When For All Mankind comes back, the show is well into the 1980s. It’s the height of the Cold War, and the tensions between the United States and USSR have reached a boiling point. The lives of our favorite characters have changed drastically, but the past hasn’t been left behind for good. HollywoodLife talked EXCLUSIVELY with Shantel VanSanten and Sarah Jones about what’s going on with Karen and Tracy in 1983.
In the first season, Karen and Ed were devastated when their young son, Shane, was killed in a tragic accident. Karen grieved the loss on Earth, while Ed was in space. Years may have passed since Shane’s death, but grief is still very much a part of Karen and Ed’s lives.
“I think grief is constant when it comes to a tremendous loss in your life, whether it be a loved one, a spouse, a child,” Shantel told HollywoodLife. “My heart breaks for anybody who’s lost a child. For me, I lost somebody six years ago who was like my pillar. There’s this beautiful line in the season that says, ‘There’s BC and there’s AD. There’s life before with Shane, and there’s life after.’ That’s kind of always going to be the cornerstone of her life. So many things can happen. But yet, that will always be a definite line crack in her heart. As much as I was really worried about the 9-year time gap and the fact that we wouldn’t see her grieving process and that it might feel forgotten… no, it is so there. In fact, it’s really interesting to process 9 years later. I think to allow audiences that may have lost a loved one to be able to watch and see that it still happens, it comes out in unexpected ways, and grief never leaves you. It’s just kind of there. It is a shade of every other feeling that we experience in this human life.”

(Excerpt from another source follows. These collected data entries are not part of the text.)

(** X4.  With no opening delimiter directly followed by [RPAREN] in the
    body of the comment, the scan produces the comment token that ends at the
    matching closing delimiter of the specification, and no token when
    there is none. *)
Lemma scan_finds_matching_close ws body :
  iswspace LPAREN = false ->
  forallb iswspace ws = true ->
  has_open_close body = false ->
  tokenize iswspace (ws ++ LPAREN :: STAR :: body) =
  Some (match spec_matching_close 0 body (length ws + 2) with
        | Some e => Token COMMENT (length ws) e
        | None => NoToken
        end).
Proof.
  intros Hp Hws Hoc. unfold tokenize.
  rewrite scan_opens by assumption.
  unfold scan_comment, comment_opened. cbn [rest].
  change 1%Z with (Z.of_nat 1).
  rewrite (loop_finds_matching_close (length body)) by (auto; lia).
  unfold loop_outcome.
  destruct (spec_matching_close 0 body (length ws + 2)); reflexivity.
Qed.

End Entry.

(** [  (x] and [  x]: two blanks are skipped in both, the parenthesis of
    the first is consumed on top. *)
Lemma scan_consumes_lone_paren_witness :
  tree_sitter_wolfram_external_scanner_scan iswspace_C (lexer_on (codes "  (x")) =
    Some (false, {| rest := codes "x"; position := 3; token_start := 2;
                    marked_end := None; result_symbol := None |})
  /\
  tree_sitter_wolfram_external_scanner_scan iswspace_C (lexer_on (codes "  x")) =
    Some (false, {| rest := codes "x"; position := 2; token_start := 2;
                    marked_end := None; result_symbol := None |}).
Proof.
  apply (scan_consumes_lone_paren iswspace_C (codes "  ") (codes "x") (codes "x")).
  - reflexivity.
  - reflexivity.
  - discriminate.
  - reflexivity.
  - discriminate.
Defined.

(** The nested comment of the specification's example is one token. *)
Lemma nested_comment_example :
  tokenize iswspace_C (codes "(* outer (* inner *) still outer *)") =
  Some (Token COMMENT 0 35) /\
  length (codes "(* outer (* inner *) still outer *)") = 35%nat.
Proof. split; reflexivity. Qed.

(** X5.  Inside a comment, an opening delimiter directly followed by
    [RPAREN] changes nothing: the depth goes up at the parenthesis, comes down
    again at the star, and the three characters are passed over. *)
Lemma open_close_is_passed_over depth s p ts me rs fuel :
  depth <> 0%Z ->
  scan_comment_loop (3 + fuel) depth
    {| rest := LPAREN :: STAR :: RPAREN :: s; position := p;
       token_start := ts; marked_end := me; result_symbol := rs |} =
  scan_comment_loop fuel depth
    {| rest := s; position := 3 + p;
       token_start := ts; marked_end := me; result_symbol := rs |}.
Proof.
  intros Hd. cbn [Nat.add scan_comment_loop eof rest].
  unfold scan_comment_body, lookahead, advance; cbn.
  replace (depth + 1 - 1 =? 0)%Z with false
    by (symmetry; apply Z.eqb_neq; lia).
  replace (depth + 1 - 1)%Z with depth by lia.
  reflexivity.
Qed.

(** C1, at the input "(* (*) *) *)".  The comment the input starts with
    ends, by the nesting of the specification, at offset 12, the end of
    the input: the second opening delimiter is closed at offset 9 and the
    first at offset 12.  The scanner returns a comment token that ends at
    offset 9. *)
Theorem comment_token_ends_early :
  spec_comment_end (codes "(* (*) *) *)") = Some 12%nat /\
  tokenize iswspace_C (codes "(* (*) *) *)") = Some (Token COMMENT 0 9).
Proof. split; reflexivity. Qed.

(** C2, at the input "(*(*)*)".  In front of the nested opening delimiter
    at depth 1, one iteration consumes the parenthesis alone and raises
    the depth to 2; the next iteration reads the star that was left and,
    finding [RPAREN] behind it, lowers the depth to 1 again.  The scan
    returns the whole input as a comment, where the nesting of the
    specification leaves the outer comment open. *)
Theorem nested_open_leaves_star :
  scan_comment_body 1
    {| rest := codes "(*)*)"; position := 2; token_start := 0;
       marked_end := None; result_symbol := None |} =
  Continue 2
    {| rest := codes "*)*)"; position := 3; token_start := 0;
       marked_end := None; result_symbol := None |} /\
  scan_comment_body 2
    {| rest := codes "*)*)"; position := 3; token_start := 0;
       marked_end := None; result_symbol := None |} =
  Continue 1
    {| rest := codes ")*)"; position := 4; token_start := 0;
       marked_end := None; result_symbol := None |} /\
  tokenize iswspace_C (codes "(*(*)*)") = Some (Token COMMENT 0 7) /\
  spec_comment_end (codes "(*(*)*)") = None.
Proof. repeat split; reflexivity. Qed.

(** C3, at the input "(*(*)*)".  A comment is opened, a second one is
    opened inside it, and one closing delimiter follows: by the nesting
    of the specification the end of the input is reached with one
    comment still open, and no closing delimiter matches the first
    opening one.  The scan does not fail: it returns [true] with the
    cursor at the end of the input and a comment token over all seven
    characters.  On the example of the specification, "(* unterminated",
    it fails and gives no token. *)
Theorem unterminated_nested_comment_yields_token :
  spec_open_at_end 0 (codes "(*)*)") = 1%nat /\
  spec_comment_end (codes "(*(*)*)") = None /\
  tree_sitter_wolfram_external_scanner_scan iswspace_C
    (lexer_on (codes "(*(*)*)")) =
    Some (true, {| rest := []; position := 7; token_start := 0;
                   marked_end := Some 7%nat; result_symbol := Some COMMENT |}) /\
  tokenize iswspace_C (codes "(*(*)*)") = Some (Token COMMENT 0 7) /\
  spec_open_at_end 0 (codes " unterminated") = 1%nat /\
  tokenize iswspace_C (codes "(* unterminated") = Some NoToken.
Proof. repeat split; reflexivity. Qed.

End ScannerFacts.

(* ================================================================== *)
(** ** Properties of the generator                                     *)
(* ================================================================== *)

Module GeneratorFacts.
Import Generator.
Local Open Scope string_scope.
Local Open Scope nat_scope.

(** *** Strings *)

Lemma length_append (a b : string) :
  String.length (a ++ b) = String.length a + String.length b.
Proof. induction a as [|c a IH]; cbn; [reflexivity | now rewrite IH]. Qed.

Lemma append_assoc (a b c : string) : (a ++ b) ++ c = a ++ b ++ c.
Proof. induction a as [|x a IH]; cbn; [reflexivity | now rewrite IH]. Qed.

Lemma substring_length_le : forall s n m,
  String.length (substring n m s) <= m /\
  String.length (substring n m s) <= String.length s - n.
Proof.
  induction s as [|c s IH]; intros n m.
  - destruct n, m; cbn; lia.
  - destruct n as [|n].
    + destruct m as [|m]; cbn; [lia|].
      destruct (IH 0 m). lia.
    + cbn. apply IH.
Qed.

Lemma substring_whole : forall s, substring 0 (String.length s) s = s.
Proof. induction s as [|c s IH]; cbn; [reflexivity | now rewrite IH]. Qed.

Lemma js_substring_length s a b :
  String.length (js_substring s a b) <= b - a.
Proof. apply substring_length_le. Qed.

Lemma js_substring_from_length s a :
  String.length (js_substring_from s a) <= String.length s - a.
Proof. apply substring_length_le. Qed.

(** *** Trie expansion *)

(** C4.  The two compressed expressions of the specification expand to
    exactly the names they were built from, each once. *)
Theorem expandTrie_examples :
  expandTrie "A(?:bs|dd|rg)" = ["Abs"; "Add"; "Arg"] /\
  expandTrie "X(?:ML(?:Element|Object)|YZColor|nor|or)" =
    ["XMLElement"; "XMLObject"; "XYZColor"; "Xnor"; "Xor"].
Proof. split; vm_compute; reflexivity. Qed.

(** **** [doExpand] returns

    Every recursive call of [doExpand] is on a strictly shorter string:
    a piece cut at a top-level bar, or the string with one group
    replaced by one of its alternatives. *)

Lemma split_loop_bound s b : forall todo i depth start parts,
  i + String.length todo = String.length s ->
  start <= i ->
  String.length s - start <= b ->
  Forall (shorter_than b) parts ->
  Forall (shorter_than b) (splitTopLevel_loop s todo i depth start parts).
Proof.
  induction todo as [|c todo IH]; intros i depth start parts Hi Hst Hb Hparts;
    cbn [splitTopLevel_loop].
  - apply Forall_app; split; [assumption|].
    constructor; [|constructor]. unfold shorter_than.
    pose proof (js_substring_from_length s start). lia.
  - cbn [String.length] in Hi.
    destruct (Ascii.eqb c LP); [apply IH; auto; lia|].
    destruct (Ascii.eqb c RP); [apply IH; auto; lia|].
    destruct (Ascii.eqb c BAR && (depth =? 0)%Z); [|apply IH; auto; lia].
    apply IH; try lia.
    apply Forall_app; split; [assumption|].
    constructor; [|constructor]. unfold shorter_than.
    pose proof (js_substring_length s start i). lia.
Qed.

Lemma splitTopLevel_bound s :
  Forall (shorter_than (String.length s)) (splitTopLevel s).
Proof.
  unfold splitTopLevel. apply split_loop_bound; auto; lia.
Qed.

(** When the first loop of [doExpand] stops at a top-level bar,
    [splitTopLevel] cuts there, and every piece is strictly shorter. *)
Lemma split_loop_strict s : forall todo i depth parenStart start parts,
  doExpand_scan todo i depth parenStart = TopLevelBar ->
  i + String.length todo = String.length s ->
  start <= i ->
  Forall (shorter_than (String.length s - 1)) parts ->
  Forall (shorter_than (String.length s - 1))
         (splitTopLevel_loop s todo i depth start parts).
Proof.
  induction todo as [|c todo IH]; intros i depth ps start parts Hscan Hi Hst Hparts;
    cbn [doExpand_scan splitTopLevel_loop] in *; [discriminate|].
  cbn [String.length] in Hi.
  destruct (Ascii.eqb c LP); [eapply IH; eauto; lia|].
  destruct (Ascii.eqb c RP); [eapply IH; eauto; lia|].
  destruct (Ascii.eqb c BAR && (depth =? 0)%Z); [|eapply IH; eauto; lia].
  apply split_loop_bound; try lia.
  apply Forall_app; split; [assumption|].
  constructor; [|constructor]. unfold shorter_than.
  pose proof (js_substring_length s start i). lia.
Qed.

Lemma doExpand_close_bound : forall todo i depth parenEnd,
  doExpand_close todo i depth = Some parenEnd ->
  i <= parenEnd < i + String.length todo.
Proof.
  induction todo as [|c todo IH]; intros i depth pe; cbn [doExpand_close];
    [discriminate|].
  cbn [String.length].
  destruct (Ascii.eqb c LP); [intros H; apply IH in H; lia|].
  destruct (Ascii.eqb c RP); [|intros H; apply IH in H; lia].
  destruct (depth - 1 =? 0)%Z; [intros H; inversion H; lia|].
  intros H; apply IH in H; lia.
Qed.

Lemma for_each_returns f alts :
  (forall alt, In alt alts -> forall r, exists r', f alt r = Some r') ->
  forall results, exists r', for_each f alts results = Some r'.
Proof.
  unfold for_each. induction alts as [|a alts IH]; intros Hf results; cbn.
  - eauto.
  - destruct (Hf a (or_introl eq_refl) results) as [r' Hr']. rewrite Hr'.
    apply IH. intros alt Hin. apply Hf. now right.
Qed.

For much of the first season, Ed was up in space. He’s back on the ground (for now), which means Karen and Ed’s marriage will look very different in season 2. “In this season, to actually be around each other is so interesting because you would think they have to be closer,” Shantel continued. “I still think that there’s a little bit of this way of being that they’ve learned to kind of hide things from one another and not share and don’t want to bother each other with it. It’s a little bit of that independence that they had to have from before that they have to fight through, but they have to lean on each other and learn how to be partners again. And for them, fill in the gaps of what they missed from all the years of being apart. I think that they’re soulmates in that sense where this is their journey to experience in this life together for sure. Not in a romantic sense, but just in a very real way where they get it and they get each other. But I think there’s a lot of things that they haven’t talked about, and a lot of things they haven’t discovered that we’ll see throughout the season, and they’re really important to their marriage.”

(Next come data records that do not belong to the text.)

(** The quotient of two positive normal doubles exceeds the exact quotient
    by at most one part in [2 ^ 52]. *)
Lemma SFdiv_value (mx my : positive) (ex ey : Z) :
  Zpos (digits2_pos mx) = 53 -> Zpos (digits2_pos my) = 53 ->
  -1021 <= ex - ey <= 900 ->
  exists p ep,
    SFdiv prec emax (S754_finite false mx ex) (S754_finite false my ey)
    = S754_finite false p ep /\
    ex - ey - 53 <= ep <= ex - ey - 51 /\ Zpos (digits2_pos p) <= 53 /\
    (SF2Q (S754_finite false p ep) * SF2Q (S754_finite false my ey) * inject_Z (2 ^ 52)
     <= SF2Q (S754_finite false mx ex) * inject_Z (2 ^ 52 + 1))%Q.
Proof.
  intros Hdx Hdy He. cbn [SFdiv xorb]. unfold SFdiv_core_binary.
  change (Zdigits2 (Z.pos mx)) with (Z.pos (digits2_pos mx)).
  change (Zdigits2 (Z.pos my)) with (Z.pos (digits2_pos my)).
  rewrite Hdx, Hdy. change (SpecFloat.fexp prec emax) with fexp64.
  replace (53 + ex - (53 + ey)) with (ex - ey) by lia.
  assert (Z.min (fexp64 (ex - ey)) (ex - ey) = ex - ey - 53) as ->
    by (rewrite fexp64_eq; lia).
  replace (ex - ey - (ex - ey - 53)) with 53 by lia.
  rewrite Z.shiftl_mul_pow2 by lia.
  pose proof (digits2_pos_bounds mx) as Hbx. rewrite Hdx in Hbx.
  pose proof (digits2_pos_bounds my) as Hby. rewrite Hdy in Hby.
  change (2 ^ (53 - 1)) with (2 ^ 52) in Hbx, Hby.
  pose proof (Z_div_mod (Z.pos mx * 2 ^ 53) (Z.pos my) ltac:(lia)) as Hdm.
  destruct (Z.div_eucl (Z.pos mx * 2 ^ 53) (Z.pos my)) as [q r].
  destruct Hdm as [Hdm Hr].
  assert (Hq : 2 ^ 52 <= q < 2 ^ 54).
  { change (2 ^ 54) with (2 * 2 ^ 53). change (2 ^ 53) with (2 * 2 ^ 52) in *. nia. }
  assert (Hdq : 53 <= Zdigits2 q <= 54).
  { split; [apply Zdigits2_ge; [exact (proj1 Hq)|lia]|apply Zdigits2_le; lia]. }
  destruct (round_normal false q (ex - ey - 53) (new_location (Z.pos my) r))
    as (p & ep & Heq & Hep & Hdp & Hle & _); [lia|lia|lia|left; lia|].
  exists p, ep. split; [exact Heq|]. split; [lia|]. split; [exact Hdp|].
  rewrite !SF2Q_finite.
  assert (Hz : Z.pos p * 2 ^ (ep - (ex - ey - 53)) * (2 ^ 52 * Z.pos my)
               <= Z.pos mx * (2 ^ 53 * (2 ^ 52 + 1))).
  { assert (0 <= r) by lia.
    assert (Z.pos p * 2 ^ (ep - (ex - ey - 53)) * 2 ^ 52 * Z.pos my
            <= q * (2 ^ 52 + 1) * Z.pos my) by (apply Z.mul_le_mono_nonneg_r; lia).
    nia. }
  pose proof (scaled_le (Z.pos p) (Z.pos mx) (ex - ey - 53) ep (2 ^ 52 * Z.pos my)
                        (2 ^ 53 * (2 ^ 52 + 1)) ltac:(lia) Hz) as H.
  rewrite !inject_Z_mult in H.
  assert (E : (2 ^ (ex - ey - 53) * inject_Z (2 ^ 53) * 2 ^ ey == 2 ^ ex)%Q).
  { rewrite pow2_Z by lia. rewrite <- !pow2_add. by replace (ex - ey - 53 + 53 + ey) with ex by lia. }
  pose proof (pow2_pos ey) as Hey.
  apply (Qmult_le_r _ _ (2 ^ ey)%Q Hey) in H.
  qreplace_in (inject_Z (Z.pos mx) * 2 ^ (ex - ey - 53)
               * (inject_Z (2 ^ 53) * inject_Z (2 ^ 52 + 1)) * 2 ^ ey)%Q
              (inject_Z (Z.pos mx) * (2 ^ (ex - ey - 53) * inject_Z (2 ^ 53) * 2 ^ ey)
               * inject_Z (2 ^ 52 + 1))%Q H.
  rewrite E in H.
  eapply Qle_trans; [|exact H]. apply Qle_lteq. right. ring.
Qed.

When it comes to Tracy, she’s “still rocking it” nearly 10 years later, Sarah revealed. “She has established herself as a veteran at NASA and certainly a skilled pilot. She’s very much relevant in that arena.”

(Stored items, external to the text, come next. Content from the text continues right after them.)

(** * AIFM container: converter (write path) and reader (verification)

    A shallow embedding of [src/aifm_converter.py] and [src/aifm_reader.py].

    Conventions of the embedding.
    - A Python [str] is a list of characters; a character is a code point
      below 256 (Rocq's [ascii]), on which [str.isspace], [str.lower] and
      the line boundaries of [str.splitlines] are written out in full.
    - [bytes] is a list of bytes.
    - A [pathlib.Path] is an absolute POSIX path given by its parts, as
      [parse_args] produces them with [expanduser().resolve()].
    - The file system is a finite table from paths to nodes: the paths
      that [os.stat] finds.  For any other path [stat_error] says
      whether the operating system refuses it (a name too long, a
      directory that may not be searched) or the path is just not there,
      and [write_error] says which paths it refuses to open for writing.
    - Exceptions are values of [exn]; a function that can raise returns a
      [result].
    - An archive being written is a [ZipFile], the members handed to
      [writestr] with their content.  An archive opened for reading is
      an [Archive], in which a member reads back or is damaged.  Where
      a [ZipFile] is read, it is read as the [Archive] all of whose
      members read back ([reopen], a coercion).
    - The clock read by [utc_now_iso] is an argument [now]; [utc_now_iso]
      itself is a function of the reading of the clock.
    - Library functions whose result is a matter of another specification
      (SHA-256, the JSON printer, the UTF-8 codec, the bytes of a partly
      written archive, the refusals of the operating system) are the
      fields of the class [Runtime]; those that only the reader calls
      (the JSON parser, the UTF-8 decoder, the directory of an archive
      file, the traceback of an exception) are the fields of
      [ReaderRuntime]. *)

From Stdlib Require Import Ascii String.
From Stdlib Require Import List Bool Arith NArith ZArith Lia.
From Stdlib Require Import Floats.SpecFloat.
From Stdlib Require Import Sorted Permutation.
Import ListNotations.
Local Open Scope char_scope.
Local Open Scope list_scope.

Set Implicit Arguments.
Set Warnings "-register-all".

(* ================================================================== *)
(** * Part I. Definitions                                              *)
(* ================================================================== *)

(** ** Python strings *)

(** [str] and [bytes] are lists of characters and of bytes. *)
Abbreviation str := (list ascii) (only parsing).
Abbreviation bytes := (list Byte.byte) (only parsing).

(** A string literal. *)
Definition lit (s : string) : str := list_ascii_of_string s.

(** The line feed, as a string. *)
Definition nl : str := ["010"].

Definition code (c : ascii) : N := N_of_ascii c.

Definition between (lo hi n : N) : bool := N.leb lo n && N.leb n hi.

(** [c.isspace()] for a code point below 256: TAB..CR, FS..US, SPACE,
    NEL (0x85) and NBSP (0xA0). *)
Definition isspace (c : ascii) : bool :=
  between 9 13 (code c) || between 28 32 (code c)
  || N.eqb (code c) 133 || N.eqb (code c) 160.

(** The line boundaries of [str.splitlines] below 256:
    LF, VT, FF, CR, FS, GS, RS and NEL. *)
Definition is_linebreak (c : ascii) : bool :=
  between 10 13 (code c) || between 28 30 (code c) || N.eqb (code c) 133.

(** [c.lower()] below 256: A-Z and the Latin-1 capitals 0xC0..0xDE except
    the multiplication sign 0xD7 move up by 32. *)
Definition char_lower (c : ascii) : ascii :=
  if between 65 90 (code c)
     || (between 192 222 (code c) && negb (N.eqb (code c) 215))
  then ascii_of_N (code c + 32) else c.

Definition lower (s : str) : str := map char_lower s.

Fixpoint str_eqb (a b : str) : bool :=
  match a, b with
  | [], [] => true
  | x :: a', y :: b' => Ascii.eqb x y && str_eqb a' b'
  | _, _ => false
  end.

(** [s.startswith(p)] and [s.endswith(p)]. *)
Fixpoint startswith (p s : str) : bool :=
  match p, s with
  | [], _ => true
  | _ :: _, [] => false
  | a :: p', b :: s' => Ascii.eqb a b && startswith p' s'
  end.

Definition endswith (p s : str) : bool := startswith (rev p) (rev s).

(** [sub in s]. *)
Fixpoint contains (sub s : str) : bool :=
  startswith sub s ||
  match s with
  | [] => false
  | _ :: r => contains sub r
  end.

(** Leading characters satisfying [p] removed; [rstrip_by] is the mirror. *)
Fixpoint lstrip_by (p : ascii -> bool) (s : str) : str :=
  match s with
  | [] => []
  | c :: r => if p c then lstrip_by p r else s
  end.

Definition rstrip_by (p : ascii -> bool) (s : str) : str :=
  rev (lstrip_by p (rev s)).

(** [s.strip()]. *)
Definition strip (s : str) : str := rstrip_by isspace (lstrip_by isspace s).

(** [s.lstrip(chars)]. *)
Definition lstrip_chars (chars : str) (s : str) : str :=
  lstrip_by (fun c => existsb (Ascii.eqb c) chars) s.

(** [s.replace(old, new)] for one-character [old] and [new]. *)
Definition replace_char (old new : ascii) (s : str) : str :=
  map (fun c => if Ascii.eqb c old then new else c) s.

(** [sep.join(l)]. *)
Fixpoint join (sep : str) (l : list str) : str :=
  match l with
  | [] => []
  | x :: r =>
      match r with
      | [] => x
      | _ :: _ => x ++ sep ++ join sep r
      end
  end.

(** [s.split(sep)] for a one-character separator: empty pieces are kept,
    and the empty string gives one empty piece. *)
Fixpoint split_char (sep : ascii) (s : str) : list str :=
  match s with
  | [] => [[]]
  | c :: r =>
      if Ascii.eqb c sep then [] :: split_char sep r
      else match split_char sep r with
           | [] => [[c]]
           | piece :: pieces => (c :: piece) :: pieces
           end
  end.

(** [s.split(sep, 1)]: the text before and after the first occurrence of
    [sep], or [s] alone when [sep] does not occur. *)
Fixpoint split_once (sep s : str) {struct s} : list str :=
  if startswith sep s then [[]; skipn (length sep) s]
  else match s with
       | [] => [[]]
       | c :: r =>
           match split_once sep r with
           | [] => [[c]]
           | piece :: pieces => (c :: piece) :: pieces
           end
       end.

(** [s.split()]: the maximal runs of non-whitespace characters. *)
Fixpoint split_ws (s : str) : list str :=
  match s with
  | [] => []
  | c :: r =>
      if isspace c then split_ws r
      else match r with
           | [] => [[c]]
           | c' :: _ =>
               if isspace c' then [c] :: split_ws r
               else match split_ws r with
                    | [] => [[c]]
                    | tok :: toks => (c :: tok) :: toks
                    end
           end
  end.

(** [s.splitlines()]: a CR LF pair is one boundary, and no empty line is
    reported after a final boundary. *)
Fixpoint splitlines (s : str) : list str :=
  match s with
  | [] => []
  | c :: r =>
      if is_linebreak c then
        match r with
        | c' :: r' =>
            if Ascii.eqb c "013" && Ascii.eqb c' "010"
            then [] :: splitlines r' else [] :: splitlines r
        | [] => [[]]
        end
      else match splitlines r with
           | [] => [[c]]
           | line :: lines => (c :: line) :: lines
           end
  end.

(** [s.rfind(c)]: the index of the last occurrence. *)
Fixpoint rfind (c : ascii) (s : str) : option nat :=
  match s with
  | [] => None
  | x :: r =>
      match rfind c r with
      | Some i => Some (S i)
      | None => if Ascii.eqb x c then Some 0 else None
      end
  end.

(** Lexicographic order of strings by code point, and of paths by part. *)
Definition str_compare : str -> str -> comparison := list_compare Ascii.compare.

Definition str_ltb (a b : str) : bool :=
  match str_compare a b with Lt => true | _ => false end.

(** ** [sorted(l, key=...)]: stable, ascending *)

Section Sorting.
Variables (A K : Type) (key : A -> K) (ltb : K -> K -> bool).

(** An element goes in front of the first one whose key is not smaller,
    so elements with equal keys keep the order they had. *)
Fixpoint insert_by (x : A) (l : list A) : list A :=
  match l with
  | [] => [x]
  | y :: r => if ltb (key y) (key x) then y :: insert_by x r else x :: l
  end.

Definition sorted_by (l : list A) : list A := fold_right insert_by [] l.
End Sorting.

(** ** Exceptions *)

Inductive exn : Type :=
| FileNotFoundError (msg : str)
| IsADirectoryError
| NotADirectoryError
| FileExistsError
| TypeError
| AttributeError
| ValueError
| KeyError (name : str)
| OSError (errno : N)
| BadZipFile (msg : str)
| ZlibError (msg : str)
| NotImplementedError (msg : str)
| RuntimeError (msg : str)
| EOFError.

Inductive result (A : Type) : Type :=
| Ok (a : A)
| Raise (e : exn).

Arguments Ok {A} a.
Arguments Raise {A} e.

Definition bind {A B : Type} (r : result A) (k : A -> result B) : result B :=
  match r with
  | Ok a => k a
  | Raise e => Raise e
  end.

Notation "x <- r ;; k" := (bind r (fun x => k))
  (at level 61, r at next level, right associativity).

(** A loop whose body can raise, over the items of a list. *)
Fixpoint for_each {A S : Type} (body : S -> A -> result S) (l : list A) (s : S)
  : result S :=
  match l with
  | [] => Ok s
  | x :: r => s' <- body s x ;; for_each body r s'
  end.

(** ** [posixpath] *)

Definition sep : str := lit "/".
Definition dot : str := lit ".".
Definition dotdot : str := lit "..".

(** One step of the loop of [posixpath.join]. *)
Definition join_step (path b : str) : str :=
  if startswith sep b then b
  else if (match path with [] => true | _ => false end) || endswith sep path
       then path ++ b
       else path ++ sep ++ b.

(** [posixpath.join] applied to [a] and the further parts [p]. *)
Definition posix_join (a : str) (p : list str) : str := fold_left join_step p a.

(** The number of slashes [normpath] puts back in front: two when the
    path starts with exactly two, one when it starts with any other
    positive number. *)
Definition initial_slashes (path : str) : nat :=
  if startswith sep path then
    if startswith (sep ++ sep) path && negb (startswith (sep ++ sep ++ sep) path)
    then 2 else 1
  else 0.

(** One turn of the loop of [normpath] over the components. *)
Definition normpath_step (slashes : nat) (new_comps : list str) (comp : str)
  : list str :=
  if str_eqb comp [] || str_eqb comp dot then new_comps
  else if negb (str_eqb comp dotdot)
          || (Nat.eqb slashes 0 && match new_comps with [] => true | _ => false end)
          || (match new_comps with
              | [] => false
              | _ :: _ => str_eqb (last new_comps []) dotdot
              end)
       then new_comps ++ [comp]
       else removelast new_comps.

(** [posixpath.normpath(path)]. *)
Definition normpath (path : str) : str :=
  match path with
  | [] => dot
  | _ :: _ =>
      let slashes := initial_slashes path in
      let comps := fold_left (normpath_step slashes) (split_char "/" path) [] in
      let path' := concat (repeat sep slashes) ++ join sep comps in
      match path' with
      | [] => dot
      | _ :: _ => path'
      end
  end.

(** [normalize_zip_path] applied to its parts: [posixpath.join] needs a
    first argument. *)
Definition normalize_zip_path (parts : list str) : result str :=
  match parts with
  | [] => Raise TypeError
  | a :: p => Ok (lstrip_chars sep (normpath (posix_join a p)))
  end.

(** ** [pathlib.Path] *)

Abbreviation Path := (list (list ascii)) (only parsing).

Fixpoint path_eqb (p q : Path) : bool :=
  match p, q with
  | [], [] => true
  | x :: p', y :: q' => str_eqb x y && path_eqb p' q'
  | _, _ => false
  end.

(** [str(p)]. *)
Definition path_str (p : Path) : str := sep ++ join sep p.

(** [p.name]: the last part, empty for the root. *)
Definition path_name (p : Path) : str := last p [].

(** [p.parent]. *)
Definition path_parent (p : Path) : Path := removelast p.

In 1983, things in Tracy’s personal life have changed a lot, especially when it comes to Gordo. “When we come back, they’re not together anymore,” Sarah said. “Despite the thing about Tracy and Gordo, they are kindred spirits. They sort of orbit each other whether they’re involved in each other’s lives or not. Season 1 I felt established that dynamic, it certainly follows through into season 2 as well.”
Sarah acknowledged that Tracy is “constantly seeking validation” both in her personal life and at work. “I think she has yet to
fully commit to, as after school special as this sounds, a healthy relationship to herself and what she gives herself, which she goes through in the second season,” Sarah told HollywoodLife.
In season 2, the stakes have never been higher as the U.S. and Soviets go head-to-head to control sites rich in resources on the moon. Sarah weighed in on how Tracy feels about the mounting Cold War pressures. “I think with her age and experience and wisdom, it’s not as concrete as there’s a bad guy, and there’s a good guy,” Sarah said. “Or the Russians are this, the Americans are that. I think that she understands the gray areas and all of that while she still has a sense of duty and patriotism. She also acknowledges the consequences that can come if decisions that are made under those ideals aren’t truly just meticulously examined and considered. I think she lives in the gray when it comes to that kind of stuff. I don’t think she’s gung-ho one way or another of peace or war. It isn’t about that for her.” The 10-episode second season will debut globally with the first episode on Feb. 19, followed by one new episode weekly on Apple TV+.